For some time now, sociologists have recognised a link between the abuse of animals and the abuse of women and children. Indeed, there is often a correlation between animal abuse and the abuse of women and children. Humans are hardwired to see human-like features in animals, as well as in random images and objects; it’s a phenomenon called pareidolia. It’s common, explains Professor Kang Lee of the University of Toronto, ‘because human brains are uniquely wired to recognise faces, so that even when there’s only a slight suggestion of facial features the brain automatically interprets it as a face’.

This tendency for facial recognition leads us to anthropomorphise, or ascribe a level of ‘humanity’ to, objects and animals. Social robots are specifically designed to elicit such behaviour. Although robots are not animals – nor sentient (yet) – several studies have shown that people can form attachments to them that are at least as close as those they form with animals.

The idea that inanimate objects can have a spirit may explain the approach to social robotics to date. In Japan, for instance, people really took to robotic companions such as Sony’s robo-dog AIBO, which was sold from 1999 to 2005 (estimated sales for first-, second- and third-generation models were 65,000, 60,000 and up to 50,000 respectively). When Sony closed down their last AIBO repair centre in 2014, owners were distraught. One owner, Mr Matsui, was reluctant to turn to outside repair services: ‘I can’t risk my precious dogs because they are important members of our family and they are the reason my wife and I met.
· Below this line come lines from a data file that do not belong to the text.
(** X1.  Every run of [o.Exit()] interleaved with registrations ends in the
    world that a serial execution gives: some registrations first, then
    the whole of [Exit] with nothing in between, then the registrations
    that are left. *)
Theorem exit_serializable W o (a : nat) W' :
  rtc (conc_step o) (AtSnapshot, W) (Returned a, W') →
  ∃ added later W1,
    op_Exit o (register_all added W) = Some (a, W1) ∧
    W' = register_all later W1.
Proof.
  intros Hrtc.
  destruct (before_snapshot o a _ _ Hrtc W eq_refl eq_refl)
    as (added & _ & Hpost).
  destruct (after_snapshot_serial o a _ _ Hpost) as (later & W1 & Hfin & Heq);
    [done..|].
  by exists added, later, W1.
Qed.

(** *** A child and its parent *)

Lemma op_Enter_total o name W h :
  ops W !! o = Some h →
  ∃ (i : nat) st,
    op_Enter o name W =
      Some (length (ops W),
            set_ops (ops W ++ [MkOp (Some i) None]) (set_store st W)).
Proof.
  intros Ho. unfold op_Enter. rewrite Ho.
  cbv beta iota delta [mbind option_bind].
  destruct (enter_scope _ _ _) as [i st]. by exists i, st.
Qed.

(** *** Callbacks run inside Exit only *)

(** X4.  A call that is not [Exit] invokes no reporter, evaluates no dynamic
    value, builds no map and leaves the user state alone. *)
Theorem callbacks_only_in_exit c W W' :
  exec c W = Some W' → (∀ o, c ≠ COpExit o) →
  calls W' = calls W ∧ evals W' = evals W ∧ user W' = user W ∧
  maps W' = maps W.
Proof.
  intros Hc Hne.
  destruct c as [name|o' name|o' fn|o'|o' k v|o' k g|o' e|r];
    cbn [exec] in Hc.
  - destruct (Enter_shape name W) as (i & st & HE). rewrite HE in Hc.
    by injection Hc as <-.
  - apply fmap_snd_Some in Hc as [a Hc].
    by apply op_Enter_shape in Hc as (i & st & [= -> ->]).
  - by apply op_Go_shape in Hc as (sp & ->).
  - by destruct (Hne o').
  - apply fmap_snd_Some in Hc as [a Hc].
    by apply put_ctx_shape in Hc as (st & [= -> ->]).
  - apply fmap_snd_Some in Hc as [a Hc].
    by apply put_ctx_shape in Hc as (st & [= -> ->]).
  - apply fmap_snd_Some in Hc as [a Hc]. destruct e as [e|].
    + by apply op_FailOnError_Some in Hc as (h' & Ho' & [= -> ->]).
    + by injection Hc as _ <-.
  - by injection Hc as <-.
Qed.

(** *** Handles are never freed, moved or reused *)

Lemma exec_ops_length c W W' :
  exec c W = Some W' → length (ops W') = length (ops W) + allocs c.
Proof.
  intros Hc.
  destruct c as [name|o' name|o' fn|o'|o' k v|o' k g|o' e|r];
    cbn [exec allocs] in *; rewrite ?Nat.add_0_r.
  - destruct (Enter_shape name W) as (i & st & HE). rewrite HE in Hc.
    injection Hc as <-. simpl. by rewrite length_app.
  - apply fmap_snd_Some in Hc as [a Hc].
    apply op_Enter_shape in Hc as (i & st & [= -> ->]).
    simpl. by rewrite length_app.
  - by apply op_Go_shape in Hc as (sp & ->).
  - apply fmap_snd_Some in Hc as [a Hx].
    destruct (op_Exit_Some _ _ _ Hx) as [h' Ho'].
    destruct (op_Exit_spec _ _ _ Ho') as (W2 & Hx2 & _ & _ & _ & Hops & _).
    rewrite Hx in Hx2. injection Hx2 as _ <-.
    by rewrite Hops, length_app.
  - apply fmap_snd_Some in Hc as [a Hc].
    by apply put_ctx_shape in Hc as (st & [= -> ->]).
  - apply fmap_snd_Some in Hc as [a Hc].
    by apply put_ctx_shape in Hc as (st & [= -> ->]).
  - apply fmap_snd_Some in Hc as [a Hc]. destruct e as [e|].
    + apply op_FailOnError_Some in Hc as (h' & Ho' & [= -> ->]).
      simpl. by rewrite length_insert.
    + by injection Hc as _ <-.
  - by injection Hc as <-.
Qed.

(** X5.  Over any sequence of calls every handle stays at its address, on the
    scope it was made for, and the number of handles grows by one for each
    [Enter] and each [Exit] of the sequence and by nothing else. *)
Theorem handles_persist (cs : list (call U Task)) W W' :
  run cs W = Some W' →
  length (ops W') = length (ops W) + sum_list (allocs <$> cs) ∧
  ∀ o h, ops W !! o = Some h → ctx <$> ops W' !! o = Some (ctx h).
Proof.
  intros Hrun. split.
  - revert W Hrun. induction cs as [|c cs IH]; intros W Hrun;
      cbn [run] in Hrun.
    + injection Hrun as <-. simpl. lia.
    + destruct (exec c W) as [W1|] eqn:Hc; [|done]. simpl in Hrun.
      rewrite (IH _ Hrun), (exec_ops_length _ _ _ Hc), fmap_cons.
      change (sum_list (allocs c :: (allocs <$> cs)))
        with (allocs c + sum_list (allocs <$> cs)). lia.
  - intros o h Ho. by rewrite (run_ops _ _ _ _ _ Hrun Ho).
Qed.

(** *** Registration and the other calls *)

(** X6.  Registering a reporter before or after a call that is neither [Exit]
    nor a registration gives the same world: the registry matters to
    [Exit] alone. *)
Theorem register_commutes c W r :
  (∀ o, c ≠ COpExit o) → (∀ r', c ≠ CRegisterReporter r') →
  exec c (RegisterReporter r W) = RegisterReporter r <$> exec c W.
Proof.
  intros Hx Hr.
  destruct c as [name|o' name|o' fn|o'|o' k v|o' k g|o' e|r'];
    cbn [exec].
  - unfold Enter. change (store (RegisterReporter r W)) with (store W).
    by destruct (enter_scope _ _ _) as [i st].
  - unfold op_Enter. change (ops (RegisterReporter r W)) with (ops W).
    destruct (ops W !! o') as [h|]; [|done].
    cbv beta iota delta [mbind option_bind].
    change (store (RegisterReporter r W)) with (store W).
    by destruct (enter_scope _ _ _) as [i st].
  - unfold op_Go. simpl. by destruct (ops W !! o') as [h|].
  - by destruct (Hx o').
  - unfold op_Put, put_ctx. simpl. by destruct (ops W !! o') as [h|].
  - unfold op_PutDynamic, put_ctx. simpl. by destruct (ops W !! o') as [h|].
  - unfold op_FailOnError. simpl. destruct e as [e|]; [|done].
    by destruct (ops W !! o') as [h|].
  - by destruct (Hr r').
Qed.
We also don’t want our dogs to be alone, away from other family members for days.’

Robotic companions such as AIBO or (yet-to-be-invented) sex bots may become substitutes for biological dogs and sex workers. Perhaps these substitutes will be well cared for and deeply mourned when broken beyond repair.

But sex bots may not be the utopian answer to the problem of sex slavery, either. Indeed, they may contribute to the myth of women as passive, ever-consenting sex objects. The design and programming of sex bots will be based on the developer’s interpretation of gender roles and on what the ‘end user’ is thought to desire. This risks reducing the complexities surrounding gender – as robotic gender scholar Jennifer Robertson adroitly argues, ‘gender attribution is a process of reality construction’. We need to ask who will be constructing this ‘reality’. Much of what roboticists take for granted in their own gendered socialisation is reproduced in the robots they design. Robertson’s research highlights how ‘their naive and unreflexive assumptions about humans’ differences informed how [roboticists] imagined both the bodies and the social performances of their creations’.
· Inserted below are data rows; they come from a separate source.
(** X6: an incremental reparse reads the pending edits only through their
    flattened sequence: with the same edits grouped into other batches, a
    reparse that the engine accepts makes the same engine calls, returns the
    same tree and ends in the same state. *)
Theorem batching_irrelevant s doc r i (batches : list (list Edit)) dt d' dn :
  LRUMap.peek (uri doc) (_cache s) = Some r →
  entries s !! r = Some i →
  entry_version i ≠ version doc →
  trees s !! entry_tree i = Some dt →
  fold_edits ts_edit dt (concat (entry_edits i)) = Some d' →
  ts_parse (getText doc) (Some d') = Some dn →
  concat batches = concat (entry_edits i) →
  getParseTree ts_parse ts_edit doc
    (with_entries
       (<[r := mkEntry (entry_version i) (entry_tree i) batches]> (entries s)) s) =
  getParseTree ts_parse ts_edit doc s.
Proof.
  intros Hpeek Hi Hv Hd Hfold Hparse Hbatches. unfold getParseTree.
  rewrite (_parse_incremental_ok s doc r i dt d' dn Hpeek Hi Hv Hd Hfold Hparse).
  erewrite (_parse_incremental_ok _ doc r
              (mkEntry (entry_version i) (entry_tree i) batches) dt d' dn);
    [|exact Hpeek|apply lookup_insert_eq|exact Hv|exact Hd
     |cbn [entry_edits]; by rewrite Hbatches|exact Hparse].
  cbn [entry_edits entry_tree with_entries _cache entries trees trace _listener].
  by rewrite Hbatches, insert_insert_eq.
Qed.

Local Ltac wrap H :=
  match goal with |- (entry_of ?x _ = _ ∨ _) ∧ _ => apply (H x) end.

(** X7: a request for the tree of one document leaves the entry of every
    other URI as it was (version, tree, pending edits) and does not change the
    contents of its tree; the one exception is that a fresh parse, which
    inserts a new URI, may drop other entries from the cache. *)
Theorem getParseTree_frame ops doc u :
  let s := steps ts_parse ts_edit positionAt ops init in
  u ≠ uri doc →
  (entry_of (getParseTree ts_parse ts_edit doc s).2 u = entry_of s u ∨
   LRUMap.peek (uri doc) (_cache s) = None ∧
   entry_of (getParseTree ts_parse ts_edit doc s).2 u = None) ∧
  ∀ e, entry_of (getParseTree ts_parse ts_edit doc s).2 u = Some e →
       entry_of s u = Some e ∧
       trees (getParseTree ts_parse ts_edit doc s).2 !! entry_tree e =
       trees s !! entry_tree e.
Proof.
  intros s Hu. pose proof (Inv_reachable ops) as HI. fold s in HI.
  unfold getParseTree.
  assert (∀ s', (∀ e, entry_of s' u = Some e → entry_of s u = Some e ∧
                      trees s' !! entry_tree e = trees s !! entry_tree e) →
                (LRUMap.peek (uri doc) (_cache s) = None ∧ entry_of s' u = None) ∨
                entry_of s' u = entry_of s u →
                (entry_of s' u = entry_of s u ∨
                 LRUMap.peek (uri doc) (_cache s) = None ∧ entry_of s' u = None) ∧
                ∀ e, entry_of s' u = Some e → entry_of s u = Some e ∧
                     trees s' !! entry_tree e = trees s !! entry_tree e) as Hwrap.
  { intros s' H1 [H2|H2]; split; auto. }
  destruct (LRUMap.peek (uri doc) (_cache s)) as [r|] eqn:Hpeek.
  - pose proof (peek_Some_elem _ _ _ Hpeek) as Hin.
    destruct (inv_refs s HI _ _ Hin) as [i Hi].
    assert (∀ r', LRUMap.peek u (_cache s) = Some r' → r' ≠ r) as Hother.
    { intros r' Hp%peek_Some_elem ->. apply Hu. by eapply Inv_ref_inj. }
    assert (∀ e, entry_of s u = Some e → entry_tree e ≠ entry_tree i) as Htree.
    { intros e (r' & Hp%peek_Some_elem & He)%entry_of_Some Heq. apply Hu.
      by eapply (inv_inj s HI u r' e (uri doc) r i). }
    assert (∀ e, entry_of s u = Some e → entry_tree e ∈ dom (trees s)) as Hdom.
    { intros e (r' & Hp%peek_Some_elem & He)%entry_of_Some.
      apply (inv_held s HI). by exists u, r', e. }
    destruct (decide (entry_version i = version doc)) as [Hv|Hv].
    { rewrite (_parse_hit s doc r i Hpeek Hi Hv). cbn [snd].
      assert (entry_of (with_cache (LRUMap.remove (uri doc) (_cache s) ++
                                      [(uri doc, r)]) s) u = entry_of s u) as Hsame.
      { rewrite <- (entry_of_get s (uri doc) u).
        by rewrite (get_present _ _ _ Hpeek). }
      wrap Hwrap; [|by right]. intros e He. by rewrite Hsame in He. }
    assert (holds s (entry_tree i)) as Hold by (by exists (uri doc), r, i).
    destruct (inv_held s HI _ Hold) as [[d Hd]%elem_of_dom _].
    destruct (fold_edits ts_edit d (concat (entry_edits i)) ≫=
                λ d', ts_parse (getText doc) (Some d')) as [dn|] eqn:Hout.
    + apply bind_Some in Hout as (d' & Hfold & Hparse).
      rewrite (_parse_incremental_ok s doc r i d d' dn Hpeek Hi Hv Hd Hfold Hparse).
      cbn [snd].
      assert (entry_of (mkState (LRUMap.remove (uri doc) (_cache s) ++ [(uri doc, r)])
                 (<[r := mkEntry (version doc) (fresh (dom (trees s))) []]> (entries s))
                 (<[fresh (dom (trees s)) := dn]> (<[entry_tree i := d']> (trees s)))
                 (trace s ++ map (EvEdit (entry_tree i)) (concat (entry_edits i)) ++
                    [EvParse (getText doc) (Some (entry_tree i))
                       (Some (fresh (dom (trees s))));
                     EvDelete (entry_tree i);
                     EvParseDone doc (fresh (dom (trees s)))
                       (Some (mkEntry (version doc) (fresh (dom (trees s))) []))])
                 (_listener s)) u = entry_of s u) as Hsame.
      { unfold entry_of. simpl.
        rewrite peek_app, peek_remove_ne by done. simpl.
        rewrite decide_False by done.
        destruct (LRUMap.peek u (_cache s)) as [r'|] eqn:Hp; [|done]. simpl.
        rewrite lookup_insert_ne; [done|]. intros <-. by eapply Hother. }
      wrap Hwrap; [|by right]. intros e He. rewrite Hsame in He.
      split; [done|]. simpl.
      rewrite !lookup_insert_ne; [done| |].
      * intros Heq. by apply (Htree e).
      * intros Heq. apply (is_fresh (dom (trees s))). rewrite Heq. by apply Hdom.
    + destruct (_parse_incremental_fail s doc r i d Hpeek Hi Hv Hd Hout)
        as (evs & h & tm & -> & Hh & _ & Htm & _).
      cbn [snd].
      assert (entry_of (mkState (LRUMap.remove (uri doc) (_cache s)) h tm
                          (trace s ++ evs ++ [EvDelete (entry_tree i)])
                          (_listener s)) u = entry_of s u) as Hsame.
      { unfold entry_of. simpl. rewrite peek_remove_ne by done.
        destruct (LRUMap.peek u (_cache s)) as [r'|] eqn:Hp; [|done]. simpl.
        apply Hh. by eapply Hother. }
      wrap Hwrap; [|by right]. intros e He. rewrite Hsame in He.
      split; [done|]. simpl. apply Htm. by apply Htree.
  - destruct (ts_parse (getText doc) None) as [d|] eqn:Hparse.
    + rewrite (_parse_fresh_ok s doc d Hpeek Hparse (inv_refs s HI)). cbn [snd fst].
      destruct (set_absent size (uri doc) (fresh (dom (entries s))) _ Hpeek)
        as (evicted & rest & Hcache & _ & ->).
      cbn [snd fst]. set (s' := mkState _ _ _ _ _).
      assert (∀ r', LRUMap.peek u rest = Some r' →
                LRUMap.peek u (_cache s) = Some r' ∧
                <[fresh (dom (entries s)) :=
                    mkEntry (version doc) (fresh (dom (trees s))) []]> (entries s)
                  !! r' = entries s !! r') as Hrest.
      { intros r' Hp%peek_Some_elem.
        assert ((u, r') ∈ _cache s) as Hin
          by (rewrite Hcache; apply elem_of_app; by right).
        split; [by apply (Inv_peek s u r' HI)|].
        apply lookup_insert_ne. intros <-.
        destruct (inv_refs s HI _ _ Hin) as [e He%elem_of_dom_2].
        by apply is_fresh in He. }
      assert (entry_of s' u =
              LRUMap.peek u rest ≫= λ r', entries s !! r') as Hs'.
      { unfold entry_of, s'. simpl. rewrite peek_app.
        destruct (LRUMap.peek u rest) as [r'|] eqn:Hp; simpl.
        - by apply Hrest.
        - by rewrite decide_False. }
      wrap Hwrap.
      * intros e He. rewrite Hs' in He.
        apply bind_Some in He as (r' & Hp & He).
        destruct (Hrest r' Hp) as [Hp' _].
        assert (entry_of s u = Some e) as Hold.
        { apply entry_of_Some. by exists r'. }
        split; [done|]. unfold s'. simpl. apply lookup_insert_ne.
        intros Heq. apply (is_fresh (dom (trees s))). rewrite Heq.
        apply (inv_held s HI). exists u, r', e.
        by split; [apply peek_Some_elem|].
      * rewrite Hs'. destruct (LRUMap.peek u rest) as [r'|] eqn:Hp; simpl.
        -- right. destruct (Hrest r' eq_refl) as [Hp' _].
           unfold entry_of. by rewrite Hp'.
        -- by left.
    + rewrite (_parse_fresh_fail s doc Hpeek Hparse). cbn [snd].
      wrap Hwrap; [|by right]. intros e He. done.
Qed.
Most importantly, sex bots may promote the idea that consent is not a necessary part of sexual interaction in cultures already struggling to teach that ‘no means no’. In the recent Channel 4 documentary Porn on the Brain, psychologists agreed on the desensitisation effect that porn is having on young brains – and, by extension, its impact on what constitutes normal and/or acceptable sexual practice. That is, it appeared to be giving young men ‘permission’ to treat young women as they see them being treated in porn.

Cyborgs and robots reflect culture. They won’t become, as Haraway imagined, a way of eliminating traditional notions of gender identity until we see major shifts in attitudes towards gender equity and an associated reduction in problems such as violence against women. Furthermore, women need to be involved at all levels of cyborg and robot creation – from concept, design and programming to defining laws and ethics surrounding their use.
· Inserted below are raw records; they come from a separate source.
(* ===== verification/Codec.v ===== *)
(** * Conversion between UBJ values and BSON documents

    [ClientSession::ubjValToBson], [ubjToBson], [bsonToUbj], [bsonObjToUbj] and
    [bsonArrToUbj]. The first two store client data (public keys, push
    requests) in the database, the others read it back. *)

From S2P Require Import Prelude Values.

Section codec.
Context `{UbjApi} `{BsonApi}.

(** [ob.obj()]; [None] is the [DBException] it throws. *)
Definition builder_obj (ob : doc) : option doc :=
  if builder_accepts ob then Some ob else None.

(** ** Storing *)

(** [ubjValToBson] appends at most one element to the builder [ob].
    [toBson] is [ubjToBson], which it calls on containers. *)
Definition ubjValToBson_with (toBson : ubj -> option doc)
    (key : string) (val : ubj) (ob : doc) : option doc :=
  match val with
  | UObject _ => d ← toBson val; Some (ob ++ [(key, BObject d)])
  | UArray _ | UBuffer _ =>
      if decide (ubj_bufferSize val <> 0)
      then Some (ob ++ [(key, BBinData (default [] (ubj_buffer val)))])
      else d ← toBson val; Some (ob ++ [(key, BArray d)])
  | UString _ => Some (ob ++ [(key, BString (ubj_toStr val))])
  | UInt32 _ => Some (ob ++ [(key, BInt (ubj_toInt val))])
  | UInt64 _ => Some (ob ++ [(key, BLong (ubj_toLong val))])
  | UBool _ => Some (ob ++ [(key, BBool (ubj_toBool val))])
  | _ => Some ob
  end.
AI has the potential to greatly transform our society. But if we are to ensure this transformation is for the better, we must be careful about the choices we make – especially in the realm of humanoid and potentially sentient technology. As MIT researcher Kate Darling argues, cyborgs and AI companion robots should be protected from cruelty by law, just as companion (and other) animals are – not just as property, but as sentient beings:

The Kantian philosophical argument for preventing cruelty to animals is that our actions towards non-humans reflect our morality – if we treat animals in inhumane ways, we become inhumane persons. This logically extends to the treatment of robotic companions. Granting them protection may encourage us and our children to behave in a way that we generally regard as morally correct, or at least in a way that makes our cohabitation more agreeable or efficient.

Technology is a lens that magnifies our behaviour. It is up to us to take control of and construct our own performances of identity, to tell our own stories, to show young dolls it is possible to turn wild or run free without fear of retribution. How we as a society respond to these kinds of ethical dilemmas will, for better or worse, define our humanity. We can choose for our relationship with technology to help us be more human; we can choose to create technology that reflects the complexity and range of human experience. If we do those things, then I will be cautiously optimistic about our future.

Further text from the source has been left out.